Standing knee deep in a silver salmon river, waves of fish pushing past my legs, I thought at first I was seeing things. But the apparition, coming into focus along the Tsiu riverbed a couple of miles upstream from the Gulf of Alaska, was real. First came a huge English setter, galloping up the empty sand beach in the fading sunlight. Moments later there appeared a fellow in blue designer fleece, with a dark beard and what looked like a crocheted tam-o-shanter on his head. He was jogging. The two disappeared over the dunes, leaving me alone again.

After days of traveling the 49th state, releasing more fish than I could count, I had decided on this last leg of the trip to take two silver salmon home. They lay maybe 40 yards away at the water's edge, looking clean, hard and bright in the sunset. The jogger never came back. The dog did. I saw him vector off course and angle toward my fish. I know about dogs, and I started running.

The big setter reached the salmon first. I was closing fast and meant to fight. But before I could, the dog raised a hind leg and staked a liquid claim on both fish. Casting a look of mild interest in my direction, he then loped away, unimpressed by the fusillade of verbal abuse I fired after him. It's a good thing fish are waterproof, I thought as I washed the salmon in the river.

None of this would have happened if I hadn't gone exploring, but in retrospect, violated salmon and all, I'm happy I did. It's rare that guides let you wander off on your own along an Alaskan river. In this open-shore country on the lower Tsiu, with the silver run just starting and the nearest willows miles away at camp, bears were not an issue. I had watched groups of fish moving upstream, disappearing in the channels, and was as excited to strike out to try to catch some of them as I was to buy some quality time alone.

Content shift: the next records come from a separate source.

(** Pages off the tail of a caching scatter: their number, and the pages. *)
Definition codec_mm_page_alloc_from_free_scatter (t : bool) (src : option Z) (num : Z) (wait : bool) : M (Z * list Z) :=
  match src with
  | None => mret (0, [])
  | Some p =>
      ok ← sc_lock p wait;
      if negb (ok : bool) then mret (0, [])
      else
        x ← get_mms p;
        let n := Z.min (page_cnt x) num in
        l ← (if 0 <? n then
               let tail := page_tail x - n in
               l ← of_opt (words_at (pages_list x) (tail + 1) n);
               rest ← of_opt (clear_words (pages_list x) (tail + 1) n);
               put_mms p (sc_pages x rest (page_cnt x - n) tail);;
               mret l
             else mret []);
        upd_smgt t (add_counts 0 0 0 0 0 (- n));;
        mret (n, l)
  end.

Definition codec_mm_page_alloc_from_cache_scatter (t : bool) (num : Z) : M (Z * list Z) :=
  src ← codec_mm_get_next_cache_scatter t None 1;
  '(n, l) ← codec_mm_page_alloc_from_free_scatter t src num false;
  if n <? num then
    src ← codec_mm_get_next_cache_scatter t src 1;
    '(m, k) ← codec_mm_page_alloc_from_free_scatter t src (num - n) true;
    mret (n + m, l ++ k)
  else mret (n, l).

(** From the caches, then from slots, then single pages of the system, as long
    as each of them gives some. *)
Fixpoint alloc_turns (t : bool) (from_sc from_slot : bool) (need : Z) (fuel : nat) : M (list Z) :=
  match fuel with
  | O => undef
  | S fuel =>
      if need <=? 0 then mret []
      else if from_sc then
        '(n, l) ← codec_mm_page_alloc_from_cache_scatter t need;
        k ← alloc_turns t (0 <? n) from_slot (need - n) fuel;
        mret (l ++ k)
      else if from_slot then
        l ← codec_mm_page_alloc_from_slot t need;
        k ← alloc_turns t false (0 <? zlen l) (need - zlen l) fuel;
        mret (l ++ k)
      else
        g ← smgt t;
        if negb (c_true (no_alloc_from_sys (sconf g))) && negb (smgt_tvp g) then
          l ← codec_mm_page_alloc_from_one_pages t need;
          if zlen l <=? 0 then mret []
          else k ← alloc_turns t false false (need - zlen l) fuel; mret (l ++ k)
        else mret []
  end.
(** Every turn gives a page or rules out a source. *)
Definition codec_mm_page_alloc_all_locked (t : bool) (num : Z) (iscache : bool) : M (list Z) :=
  alloc_turns t (negb iscache) true num (Z.to_nat num + 4).

Definition is_cache_sc (g : codec_mm_scatter_mgt) (p : Z) : bool := bool_decide ((cache_scs g).1 = Some p) || bool_decide ((cache_scs g).2 = Some p).

(** Unused pages of a scatter to a caching one: how many, -1 when all are used,
    -2 when the caching one is locked. *)
Definition codec_mm_pages_free_to_scatter (t : bool) (src : Z) (dst : option Z) (wait : bool) : M Z :=
  x ← get_mms src;
  if page_cnt x <=? page_used x then mret (-1)
  else
    match dst with
    | None => mret 0
    | Some q =>
        if q =? src then mret 0
        else
          ok ← sc_lock q wait;
          if negb (ok : bool) then mret (-2)
          else
            y ← get_mms q;
            let moved := Z.min (page_cnt x - page_used x) (page_max_cnt y - page_cnt y) in
            let left := page_cnt x - moved in
            '(xl, yl) ← of_opt (if 0 <? moved then
                w ← words_at (pages_list x) left moved;
                yl ← put_words (pages_list y) (page_tail y + 1) w;
                xl ← clear_words (pages_list x) left moved;
                Some (xl, yl)
              else Some (pages_list x, pages_list y));
            put_mms q (sc_pages y yl (page_cnt y + moved) (page_tail y + moved));;
            put_mms src (sc_pages x xl (page_cnt x - moved) (page_tail x - moved));;
            upd_smgt t (add_counts 0 0 0 0 0 moved);;
            mret moved
    end.

Definition codec_mm_page_free_to_cache_scatter (t : bool) (src : Z) : M Z :=
  dst ← codec_mm_get_next_cache_scatter t None 0;
  n ← codec_mm_pages_free_to_scatter t src dst false;
  if n =? -2 then
    dst ← codec_mm_get_next_cache_scatter t dst 0;
    m ← codec_mm_pages_free_to_scatter t src dst true;
    mret (n + m)
  else mret n.

(** ** Freeing pages *)

(** The caller clears the word of the page. *)
Definition codec_mm_scatter_free_page_id_locked (t : bool) (p id : Z) : M Z :=
  x ← get_mms p;
  if (page_cnt x <=? id) || (id <? 0) then mret (CODEC_MM_S_ERR 1)
  else
    w ← of_opt (aget (pages_list x) id);
    let s := PAGE_SID w in
    if negb (VALID_SID s) then mret (CODEC_MM_S_ERR 2)
    else if SID_OF_ONEPAGE s then
      kdo (fun k => sc_free_pages k (phys_to_virt (PAGE_ADDR w)) 0);;
      upd_smgt t (add_counts (-1) 0 (-1) 0 0 0);;
      put_mms p (sc_pages x (pages_list x) (page_cnt x - 1) (if id =? page_tail x then page_tail x - 1 else page_tail x));;
      mret 0
    else
      ret ← codec_mm_page_free_to_slot t s (PAGE_ADDR w);
      x ← get_mms p;
      when (ret =? 0) (put_mms p (sc_pages x (pages_list x) (page_cnt x - 1) (page_tail x - 1)));;
      mret ret.

(** Down from position [i] for [n] pages. *)
Fixpoint free_ids (t : bool) (p i : Z) (n : nat) : M unit :=
  match n with
  | O => mret tt
  | S n =>
      codec_mm_scatter_free_page_id_locked t p i;;
      x ← get_mms p;
      l ← of_opt (aset (pages_list x) i 0);
      put_mms p (sc_pages x l (page_cnt x) (page_tail x));;
      free_ids t p (i - 1) n
  end.

Definition codec_mm_scatter_free_pages_in_locked (p start : Z) : M Z :=
  x ← get_mms p;
  let t := manager x in
  let n := Z.max 0 (page_tail x - start + 1) in
  free_ids t p (page_tail x) (Z.to_nat n);;
  g ← smgt t;
  upd_smgt t (add_counts 0 (- n) 0 0 0 (if is_cache_sc g p then - n else 0));;
  mret 0.

(** [fast_mode] 1: only mark the pages as unused; 2: give them to a cache;
    3: to a cache, the rest to their slots; else: to their slots.
    [free_mode] 0: from [id] on; 1: the unused pages; 2: the last [id] pages. *)
Definition codec_mm_scatter_free_tail_pages_in (p id fast_mode free_mode : Z) : M Z :=
  x ← get_mms p;
  let start := if free_mode =? 1 then page_used x else id in
  let start :=
    if free_mode =? 2 then
      if 0 <? id then if page_cnt x <=? id then 0 else page_cnt x - id else -1
    else start in
  if (start <? 0) || (page_cnt x <=? start) || (page_tail x <? 0) then mret (-1)
  else
    let t := manager x in
    put_mms p (sc_used x start);;
    if fast_mode =? 1 then mret 0
    else
      done ← (if (fast_mode =? 2) || (fast_mode =? 3) then
        us ← codec_mm_get_current_us;
        codec_mm_page_free_to_cache_scatter t p;;
        codec_mm_update_free_time t us;;
        x ← get_mms p;
        mret ((fast_mode =? 2) || (page_used x =? page_cnt x))
      else mret false);
      if (done : bool) then mret 0
      else codec_mm_scatter_free_pages_in_locked p start;; mret 0.

Definition codec_mm_scatter_free_tail_pages (p start : Z) : M Z := codec_mm_scatter_free_tail_pages_in p start 0 0.
Definition codec_mm_scatter_free_tail_pages_fast (p start : Z) : M Z :=
  x ← get_mms p;
  ret ← (if start <? page_cnt x then codec_mm_scatter_free_tail_pages_in p start 2 0 else mret 0);
  codec_mm_schedule_delay_work HZ (manager x) 100 false;;
  mret ret.
Definition codec_mm_scatter_free_unused_pages (p : Z) : M Z := codec_mm_scatter_free_tail_pages_in p 0 0 1.
Definition codec_mm_scatter_less_pages (p nums : Z) : M Z := codec_mm_scatter_free_tail_pages_in p nums 0 2.
Definition codec_mm_scatter_free_all_pages (p : Z) : M Z := codec_mm_scatter_free_tail_pages p 0.

(** ** Users *)

Fixpoint map_add (l : list (option Z)) (p : Z) : list (option Z) :=
  match l with
  | [] => []
  | None :: l => Some p :: l
  | Some q :: l => Some q :: map_add l p
  end.
(** A full map leaves the scatter out. *)
Definition codec_mm_scatter_map_add_locked (t : bool) (p : Z) : M unit := upd_smgt t (fun g => with_scmap g (map_add (scmap g) p)).
Fixpoint map_del (l : list (option Z)) (p : Z) : list (option Z) :=
  match l with
  | [] => []
  | q :: l => if bool_decide (q = Some p) then None :: l else q :: map_del l p
  end.
Definition codec_mm_scatter_map_del_locked (t : bool) (p : Z) : M unit := upd_smgt t (fun g => with_scmap g (map_del (scmap g) p)).
Definition codec_mm_scatter_valid_locked (g : codec_mm_scatter_mgt) (p : Z) : bool := bool_decide (Some p ∈ scmap g).

(** The scatter goes when it has no users. *)
Definition codec_mm_scatter_free_on_nouser_ext (t : bool) (p : Z) (not_in_mgt : bool) : M Z :=
  x ← get_mms p;
  if 0 <? user_cnt x then mret 0
  else
    upd_smgt t (fun g => with_scatters g (filter (fun q => q <> p) (scatter_list g)));;
    when (negb not_in_mgt) (upd_smgt t (add_counts 0 0 0 (-1) 0 0);; codec_mm_scatter_map_del_locked t p);;
    ret ← (if 0 <? page_cnt x then codec_mm_scatter_free_tail_pages_in p 0 0 0 else mret (user_cnt x));
    g ← smgt t;
    let c := sconf g in
    let sys := try_alloc_in_sys_page_cnt (policy g) in
    when ((256 <=? page_cnt x) && (sys <? try_alloc_in_sys_page_cnt_max c) && (total_page_num (counts g) <? 8192))
      (upd_smgt t (set_sys_cnt (u32 (sys * 2)));;
       when (support_from_slot_sys c =? 0) (upd_smgt t (set_support (enable_slot_from_sys c))));;
    kdo (fun w => sc_kfree w p);;
    upd_scs (fun c => with_mmss c (delete p (mmss c)));;
    mret ret.
Definition codec_mm_scatter_free_on_nouser (t : bool) (p : Z) : M Z := codec_mm_scatter_free_on_nouser_ext t p false.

Hiking upriver a couple of miles I found a widening where the flow spread and the current weakened. I wouldn't call it a classic holding pool, but the fish did.

I could see their backs slow-rolling out in the shallow water, happy-looking fish now, and I had them all to myself. My hands were trembling.

These fresh-run babies still ate anything that looked like forage fish—blue and white, olive-white or all white. When the action slowed a bit I changed to a flary, downy fly with slab-sided epoxy head, huge spooky eyes and orange flash at the throat. A fish hit right away, ripping line that hissed as it tore through the water's surface. It was a grand fish, but the new reel I was using chose that moment to lose all its drag and freeze up. Of course, the fly was the only one like it I had. I switched to a spare reel and let things settle down until the fish began rolling again. Then I tied on a foam-headed pink pollywog. It moved quietly in the slow current. I chugged it twice. A head came up, jaws open. The rascal disappeared with a beautiful kerploosh. Then there were more…and even more! Now I was laughing and talking aloud to the fish. It was wonderful.

Somewhere in the middle of all this the ceiling lifted and the St. Elias Range came out with cloud wisps streaking across its face, all blue, white and silver, which is how Alaska is colored so much of the time. Except that now there was the faint pink glow of sunset. And that's when the nightmare dog and the jogger showed up like some retribution, or for the amusement of the fish gods for my excesses. After that I knew I was done. Besides, it was getting late and would be dark soon.

All the other anglers had been taken back to camp a while before on four-wheelers. I figured maybe the guides had forgotten me. So I shrugged into my pack, found a driftwood branch on which to carry my two salmon and started walking. It was a pretty heavy load altogether. The route the four-wheelers took was on the other side of the dunes along the gulf, but I stayed low along the river, half hoping my promised ride wouldn't find me even though it would be a long walk back.

And I never did learn where the dog and jogger came from.